• [TASK GOAL]:
Provide an exact copy of the lines from the beginning of the records through the line that includes "apply prints_eat; [done|lia|done|].", and of no others.

* * * * * * * * *

Lemma at_data_block st s k :
  at_data st s -> (k <= length s)%nat -> read_block data (ev_pos st) (Z.of_nat k) = Ok (take k s).
Proof.
  intros (pre & post & Hd & Hp & _) Hk. apply (block_in _ pre (take k s) (drop k s ++ post)).
  - by rewrite (app_assoc (take k s)), take_drop.
  - done.
  - rewrite length_take. lia.
Qed.

Lemma put_prints gap st text len :
  ok st -> Z.of_nat (length text) <= out_len st -> 0 <= len <= ev_len st ->
  prints gap st len text (st ← put_text size_bits text st; Ok (0, eat size_bits len st)).
Proof.
  intros Hst Hl Hlen.
  destruct (put_text_printed size_bits data st text Hst Hl) as (st1 & -> & Hp & He).
  cbn [mbind result_bind]. assert (H1 : ok st1) by (eapply printed_ok; [done..|lia]).
  destruct He as [He1 He2].
  destruct (eat_eaten size_bits data st1 len H1) as ([Hs1 Hs2] & Hp2 & _); [lia|].
  exists 0, (eat size_bits len st1), text, len. split; [done|].
  split; [rewrite <-(app_nil_r text); by eapply printed_app|].
  split; [split; lia|]. split; [lia|]. split; [done|]. left. split_and!; try done. by left.
Qed.

Lemma string_prints st s :
  ok st -> at_data st (little_endian 4 (Z.of_nat (length s)) ++ s) ->
  Z.of_nat (length s) < 2 ^ 32 ->
  prints starved st (4 + Z.of_nat (length s)) s (print_string size_bits data st).
Proof using Hsize.
  intros Hst Hd Hs. unfold print_string.
  assert (Hl : 4 + Z.of_nat (length s) <= ev_len st).
  { destruct Hd as (_ & _ & _ & _ & Hl). rewrite length_app, little_endian_length in Hl. lia. }
  rewrite (proj2 (Z.ltb_ge _ _)) by lia. rewrite (at_data_get4 st _ s Hd).
  cbn [mbind result_bind]. rewrite u32_small by lia.
  apply prints_eat; [done|lia|done|].
  pose proof (at_data_eat st _ _ 4 Hst Hd) as Hd1. rewrite little_endian_length in Hd1.
  specialize (Hd1 eq_refl).
  destruct (eat_eaten size_bits data st 4 Hst) as ([He1 He2] & Hp1 & Hok1); [lia|].
  set (st1 := eat size_bits 4 st) in *.
  rewrite (proj2 (Z.ltb_ge _ _)) by lia.
  pose proof Hok1 as (B1 & B2 & B3 & B4 & B5 & B6).
  destruct (Z.ltb_spec (Z.of_nat (length s)) (out_len st1)) as [Hfit|Hfit].
  { rewrite (at_data_block st1 s (length s) Hd1) by lia. rewrite firstn_all.
    cbn [mbind result_bind]. apply put_prints; [done|lia|lia]. }
  destruct (Z.ltb_spec 0 (out_len st1)) as [Hpos|Hpos].
  - replace (out_len st1) with (Z.of_nat (Z.to_nat (out_len st1))) at 1 by lia.
    rewrite (at_data_block st1 s _ Hd1) by lia. cbn [mbind result_bind].
    set (t := take (Z.to_nat (out_len st1)) s).
    assert (Ht : length t = Z.to_nat (out_len st1)) by (unfold t; rewrite length_take; lia).
    destruct (put_text_printed size_bits data st1 t Hok1) as (st2 & -> & Hp & He); [lia|].
    exists 1, st2, t, 0. split; [done|]. split; [done|]. split; [done|]. split; [lia|].
    split; [apply prefix_take|]. by right.
  - destruct (eat_eaten size_bits data st1 (Z.of_nat (length s)) Hok1) as (He & Hp & _); [lia|].
    eexists 0, _, [], _. split; [reflexivity|]. split; [done|]. split; [done|]. split; [lia|].
    split; [apply prefix_nil|]. left. split_and!; try done. right. unfold starved. lia.
Qed.

Lemma items_prints print es :
  Forall (fun e => forall st, ok st -> at_data st (encode e) ->
            prints starved st (Z.of_nat (length (encode e))) (render e) (print st)) es ->
  forall st, ok st -> at_data st (concat (map encode es)) ->
  prints filled st (Z.of_nat (length (concat (map encode es)))) (commas (map render es))
    (print_items size_bits print (length es) st).
Proof.
  induction 1 as [|e es He _ IH]; intros st Hst Hd.
  { destruct Hst as (_ & ? & _ & _ & ? & _). exists 0, st, [], 0.
    split_and!; try done; try lia; [by apply printed_nil; try lia|split; lia|].
    left. split_and!; try done. by left. }
  cbn [map concat] in *. cbn [length print_items].
  pose proof (starved_filled _ _ _ _ Hst (He st Hst (at_data_app _ _ _ Hd))) as Hm.
  assert (Hnext : forall st', ok st' -> eaten (Z.of_nat (length (encode e))) st st' ->
            at_data st' (concat (map encode es)))
    by (intros st' _ H; by eapply at_data_step).
  rewrite length_app, Nat2Z.inj_add. destruct es as [|e2 es].
  - cbn [map concat commas length]. rewrite <-(app_nil_r (render e)).
    apply prints_then; [done|done|done|]. intros st' Hst' _.
    destruct Hst' as (_ & ? & _ & _ & ? & _). exists 0, st', [], 0.
    split_and!; try done; try lia; [by apply printed_nil; try lia|split; lia|].
    left. split_and!; try done. by left.
  - change (commas (render e :: map render (e2 :: es)))
      with (render e ++ [44] ++ commas (map render (e2 :: es))).
    apply prints_then; [done|done|done|]. intros st' Hst' He'. cbv beta iota.
    change (negb (0 =? 0)) with false. cbv iota. cbn [length].
    rewrite <-(Z.add_0_l (Z.of_nat (length (concat _)))).
    apply prints_then; [done|by apply put_char_prints|done|]. intros st2 Hst2 [E1 E2].
    cbv beta iota. rewrite Z.eqb_refl. apply (IH st2 Hst2).
    destruct (Hnext st' Hst' He') as (pre & post & Hdd & Hpp & Hll).
    exists pre, post. split; [done|]. lia.
Qed.

Lemma concat_length_in {A} (ls : list (list A)) l : l ∈ ls -> (length l <= length (concat ls))%nat.
Proof.
  induction 1 as [l ls|l l' ls _ IH]; simpl; rewrite length_app; lia.
Qed.

(** The cases of a list after its count. *)
Lemma list_prints print es st :
  Forall (fun e => forall st, ok st -> at_data st (encode e) ->
            prints starved st (Z.of_nat (length (encode e))) (render e) (print st)) es ->
  ok st -> at_data st (concat (map encode es)) ->
  prints never st (Z.of_nat (length (concat (map encode es)))) (render (EList es))
    ('(r, st) ← put_char size_bits 91 st;
     if negb (r =? 0) then Ok (r, st)
     else
       '(r, st) ← print_items size_bits print (length es) st;
       if negb (r =? 0) then Ok (r, st) else put_char size_bits 93 st).
Proof.
  intros Hes Hst Hd. cbn [render]. rewrite app_assoc.
  set (first := '(r, st) ← put_char size_bits 91 st;
     if negb (r =? 0) then Ok (r, st) else print_items size_bits print (length es) st).
  assert (Hfirst : prints filled st (Z.of_nat (length (concat (map encode es))))
            ([91] ++ commas (map render es)) first).
  { rewrite <-(Z.add_0_l (Z.of_nat _)). apply prints_then; [done|by apply put_char_prints|done|].
    intros st' Hst' [E1 E2]. cbv beta iota. change (negb (0 =? 0)) with false. cbv iota.
    apply items_prints; [done|done|]. destruct Hd as (pre & post & Hdd & Hpp & Hll).
    exists pre, post. split; [done|]. lia. }
  pose proof (prints_last st _ _ 93 first
    (fun x => if negb (x.1 =? 0) then Ok x else put_char size_bits 93 x.2) Hst Hfirst
    (fun _ => eq_refl) (fun _ => eq_refl)) as H.
  revert H. unfold first. destruct (put_char size_bits 91 st) as [[r1 st1]|]; [|done].
  cbn [mbind result_bind]. destruct (negb (r1 =? 0)) eqn:E1; cbn [mbind result_bind fst snd].
  - by rewrite E1.
  - by destruct (print_items size_bits print (length es) st1) as [[r2 st2]|].
Qed.

Lemma print_event e fuel st :
  event_ok e -> ok st -> at_data st (encode e) -> (length (encode e) <= fuel)%nat ->
  prints starved st (Z.of_nat (length (encode e))) (render e)
    (android_log_printBinaryEvent size_bits data fuel st).
Proof using Hsize.
  revert fuel st. induction e as [z|z|s|es IH] using event_nested_ind;
    intros fuel st He Hst Hd Hf; (destruct fuel as [|fuel]; [simpl in Hf; lia|]);
    pose proof Hd as (_ & _ & _ & _ & Hl); cbn [encode] in Hd, Hl, Hf |- *;
    cbn [length] in Hl, Hf |- *; cbn [android_log_printBinaryEvent];
    rewrite (proj2 (Z.ltb_ge _ _)) by lia; rewrite (at_data_head st _ _ Hd) by done;
    cbn [mbind result_bind]; rewrite Nat2Z.inj_succ, <-Z.add_1_l;
    destruct (eat_eaten size_bits data st 1 Hst) as ([He1 He2] & _ & Hok1); try lia;
    (apply prints_eat; [done|lia|done|]);
    pose proof (at_data_eat st [_] _ 1 Hst Hd eq_refl) as Hd1;
    set (st1 := eat size_bits 1 st) in *.
  - rewrite little_endian_length in *. change (EVENT_TYPE_INT =? EVENT_TYPE_INT) with true. cbv iota.
    unfold print_int. rewrite (proj2 (Z.ltb_ge _ _)) by lia.
    rewrite <-(app_nil_r (little_endian _ _)) in Hd1.
    rewrite (at_data_get4 _ _ _ Hd1). cbn [mbind result_bind]. rewrite s32_u32 by done.
    apply (prints_eat starved st1 4 0); [done|lia|done|].
    apply (prints_mono never); [done|]. apply number_prints.
    by apply (eat_eaten size_bits data st1 4 Hok1); lia.
  - rewrite little_endian_length in *. change (EVENT_TYPE_LONG =? EVENT_TYPE_INT) with false.
    change (EVENT_TYPE_LONG =? EVENT_TYPE_LONG) with true. cbv iota.
    unfold print_long. rewrite (proj2 (Z.ltb_ge _ _)) by lia.
    destruct Hd1 as (pre & post & Hdd & Hpp & _).
    rewrite (get8LE_at _ pre z post _ Hdd Hpp). cbn [mbind result_bind]. rewrite s64_u64 by done.
    apply (prints_eat starved st1 8 0); [done|lia|done|].
    apply (prints_mono never); [done|]. apply number_prints.
    by apply (eat_eaten size_bits data st1 8 Hok1); lia.
  - change (EVENT_TYPE_STRING =? EVENT_TYPE_INT) with false.
    change (EVENT_TYPE_STRING =? EVENT_TYPE_LONG) with false.
    change (EVENT_TYPE_STRING =? EVENT_TYPE_STRING) with true. cbv iota.
    rewrite length_app, little_endian_length, Nat2Z.inj_add. by apply string_prints.
  - change (EVENT_TYPE_LIST =? EVENT_TYPE_INT) with false.
    change (EVENT_TYPE_LIST =? EVENT_TYPE_LONG) with false.
    change (EVENT_TYPE_LIST =? EVENT_TYPE_STRING) with false.
    change (EVENT_TYPE_LIST =? EVENT_TYPE_LIST) with true. cbv iota.
    apply event_ok_list in He as [Hn Hes].
    unfold print_list. rewrite (proj2 (Z.ltb_ge _ _)) by (simpl in Hl; lia).
    rewrite (at_data_head st1 _ _ Hd1) by lia. cbn [mbind result_bind].
    cbn [length]. rewrite Nat2Z.inj_succ, <-Z.add_1_l.
    destruct (eat_eaten size_bits data st1 1 Hok1) as ([He3 He4] & _ & Hok2); [lia|].
    apply prints_eat; [done|simpl in Hl; lia|done|].
    pose proof (at_data_eat st1 [_] _ 1 Hok1 Hd1 eq_refl) as Hd2.
    set (st2 := eat size_bits 1 st1) in *.
    set (print := android_log_printBinaryEvent size_bits data fuel).
    rewrite Nat2Z.id. apply (prints_mono never); [done|]. apply list_prints; [|done..].
    rewrite Forall_forall in IH, Hes |- *. intros e He st' Hst' Hd'.
    apply IH; [done|by apply Hes|done|done|].
    pose proof (concat_length_in (map encode es) (encode e) (list_elem_of_fmap_2 encode es e He)) as Hc.
    simpl in Hf. lia.
Qed.
End Events.

(** A payload made of a tag number, an event (a number, a string, or a list
    of events) and possibly a newline is converted to the text of the event,
    which follows the number of the tag when it has no name, when that text is
    shorter than the room left.  Otherwise the message is a beginning of that
    text, and when it is not all of it, its last character is an exclamation
    mark. *)
Theorem binary_entry_rendered size_bits buf entry map block messageBufLen tagIndex found e newline rest :
  32 <= size_bits -> event_ok e -> 0 <= tagIndex < 2 ^ 32 ->
  newline = [] \/ newline = [10] ->
  le_msg buf = little_endian 4 tagIndex ++ encode e ++ newline ++ rest ->
  le_len buf = Z.of_nat (4 + length (encode e) + length newline) -> le_len buf < 2 ^ 16 ->
  event_tag map tagIndex = Ok found ->
  let header := tag_header found tagIndex in
  let room := messageBufLen - Z.of_nat (length header) - 1 in
  0 < room -> messageBufLen < 2 ^ 31 -> messageBufLen <= Z.of_nat (length block) ->
  exists b text,
    android_log_processBinaryLogBuffer size_bits buf entry map block messageBufLen =
      Ok (b, event_entry buf tagIndex found (Z.of_nat (length text)), 0) /\
    take (length (header ++ text) + 1) b = header ++ text ++ [0] /\
    Z.of_nat (length text) <= room /\
    (Z.of_nat (length (render e)) < room -> text = render e) /\
    (text = render e \/ exists t, text = t ++ [33] /\ t `prefix_of` render e).
Proof.
  intros Hs He Htag Hnl Hmsg Hlen Hlen16 Hf hd room Hroom Hmb Hb.
  assert (Htag' : get4LE (le_msg buf) 0 = Ok tagIndex).
  { rewrite (get4LE_at _ [] tagIndex (encode e ++ newline ++ rest)) by (done || rewrite Hmsg; done).
    by rewrite u32_small. }
  assert (Hl : 4 <= le_len buf < 2 ^ 16) by lia.
  assert (Hm : le_len buf <= Z.of_nat (length (le_msg buf)))
    by (rewrite Hmsg, !length_app, little_endian_length; lia).
  assert (Hr : hlen tagIndex found + 2 <= messageBufLen < 2 ^ 31)
    by (unfold hlen, header; fold hd; lia).
  pose proof (start_ok size_bits Hs buf block messageBufLen tagIndex found Hl Hm Hr Hb) as H0.
  destruct (print_event size_bits Hs (le_msg buf) e (event_fuel (le_len buf - 4)) _ He H0)
    as (r & st & t & n & Hrun & Hp & Hea & Hn & Ht & Hcode).
  { exists (little_endian 4 tagIndex), (newline ++ rest). split; [done|].
    split; [done|]. cbn [ev_len start]. lia. }
  { unfold event_fuel. lia. }
  destruct (process_run size_bits Hs buf entry map block messageBufLen tagIndex found Hl Hm Htag' Hf Hr
    Hb r st t n Hrun Hp Hea Hn) as [(-> & _)|(_ & b & H1 & H2 & H3 & H4 & Hres)].
  { destruct Hcode as [(-> & _)|[-> _]]; [by right; left|by right; right]. }
  { destruct Hcode as [(? & _)|[? _]]; lia. }
  exists b, (shown r t). split; [done|]. split; [done|].
  unfold hlen, header in H3. fold hd in H3. split; [lia|].
  assert (Hout : out_len (start buf block messageBufLen tagIndex found) = room) by reflexivity.
  destruct Hcode as [(-> & _ & [->|Hst])|[-> Hfull]].
  - split; [done|by left].
  - unfold starved in Hst. lia.
  - rewrite Hout in Hfull. split; [lia|]. right. unfold shown. change (1 =? 1) with true. cbv iota.
    destruct t as [|c t]; [by exists []; split; [|apply prefix_nil]|].
    exists (removelast (c :: t)). split; [done|].
    etransitivity; [|exact Ht]. destruct (exists_last (l := c :: t)) as (l & x & E); [done|].
    rewrite E, removelast_last. by apply prefix_app_r.
Qed.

* * * * * * * * *

• [COMPLETED TASK]:
Lemma at_data_block st s k :
  at_data st s -> (k <= length s)%nat -> read_block data (ev_pos st) (Z.of_nat k) = Ok (take k s).
Proof.
  intros (pre & post & Hd & Hp & _) Hk. apply (block_in _ pre (take k s) (drop k s ++ post)).
  - by rewrite (app_assoc (take k s)), take_drop.
  - done.
  - rewrite length_take. lia.
Qed.

Lemma put_prints gap st text len :
  ok st -> Z.of_nat (length text) <= out_len st -> 0 <= len <= ev_len st ->
  prints gap st len text (st ← put_text size_bits text st; Ok (0, eat size_bits len st)).
Proof.
  intros Hst Hl Hlen.
  destruct (put_text_printed size_bits data st text Hst Hl) as (st1 & -> & Hp & He).
  cbn [mbind result_bind]. assert (H1 : ok st1) by (eapply printed_ok; [done..|lia]).
  destruct He as [He1 He2].
  destruct (eat_eaten size_bits data st1 len H1) as ([Hs1 Hs2] & Hp2 & _); [lia|].
  exists 0, (eat size_bits len st1), text, len. split; [done|].
  split; [rewrite <-(app_nil_r text); by eapply printed_app|].
  split; [split; lia|]. split; [lia|]. split; [done|]. left. split_and!; try done. by left.
Qed.

Lemma string_prints st s :
  ok st -> at_data st (little_endian 4 (Z.of_nat (length s)) ++ s) ->
  Z.of_nat (length s) < 2 ^ 32 ->
  prints starved st (4 + Z.of_nat (length s)) s (print_string size_bits data st).
Proof using Hsize.
  intros Hst Hd Hs. unfold print_string.
  assert (Hl : 4 + Z.of_nat (length s) <= ev_len st).
  { destruct Hd as (_ & _ & _ & _ & Hl). rewrite length_app, little_endian_length in Hl. lia. }
  rewrite (proj2 (Z.ltb_ge _ _)) by lia. rewrite (at_data_get4 st _ s Hd).
  cbn [mbind result_bind]. rewrite u32_small by lia.
  apply prints_eat; [done|lia|done|].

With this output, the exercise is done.